What you need to do: Every entry must be duplicated word for word.

Content starts

(* ===== verification/_CoqProject ===== *)
-Q . S2P
Prelude.v
Bytes.v
Message.v
FrameBitmap.v
Task.v
Timer.v
Paging.v
IdentityMap.v
PageFault.v
PageClean.v
PageCopy.v
Vm.v
KernelLog.v
ArgVector.v
Loader.v
LoadElf.v
LoadApp.v
Syscall.v
Newlib.v
Fat.v
FatChain.v
FatSample.v
FatDir.v
FsServer.v
FsExec.v
FsRead.v
FsWrite.v
AmFd.v
AmPipe.v
AmApps.v
AmServer.v
AmExec.v
AmTypes.v
GuiGraphics.v
GuiLayer.v
GuiDraw.v
GuiActivate.v
GuiClient.v
GuiServer.v
GuiDrag.v
GuiInit.v
TextArea.v
Terminal.v
TerminalSafe.v
UsbMemory.v
UsbRing.v
BitField.v
UsbTrb.v
UsbDevice.v
UsbTransfer.v
UsbEnum.v
Keyboard.v
Xhci.v
XhciPorts.v
EventRing.v
SystemTask.v
Init.v
Supervisor.v
Launch.v
Pci.v
XhciStart.v
Acpi.v
Segment.v
Interrupt.v
Logging.v
Boot.v
KernelStart.v
Programs.v
Blocks.v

Content ends

Solution for this task:
(* ===== verification/_CoqProject ===== *)
-Q . S2P
Prelude.v
Bytes.v
Message.v
FrameBitmap.v
Task.v
Timer.v
Paging.v
IdentityMap.v
PageFault.v
PageClean.v
PageCopy.v
Vm.v
KernelLog.v
ArgVector.v
Loader.v
LoadElf.v
LoadApp.v
Syscall.v
Newlib.v
Fat.v
FatChain.v
FatSample.v
FatDir.v
FsServer.v
FsExec.v
FsRead.v
FsWrite.v
AmFd.v
AmPipe.v
AmApps.v
AmServer.v
AmExec.v
AmTypes.v
GuiGraphics.v
GuiLayer.v
GuiDraw.v
GuiActivate.v
GuiClient.v
GuiServer.v
GuiDrag.v
GuiInit.v
TextArea.v
Terminal.v
TerminalSafe.v
UsbMemory.v
UsbRing.v
BitField.v
UsbTrb.v
UsbDevice.v
UsbTransfer.v
UsbEnum.v
Keyboard.v
Xhci.v
XhciPorts.v
EventRing.v
SystemTask.v
Init.v
Supervisor.v
Launch.v
Pci.v
XhciStart.v
Acpi.v
Segment.v
Interrupt.v
Logging.v
Boot.v
KernelStart.v
Programs.v
Blocks.v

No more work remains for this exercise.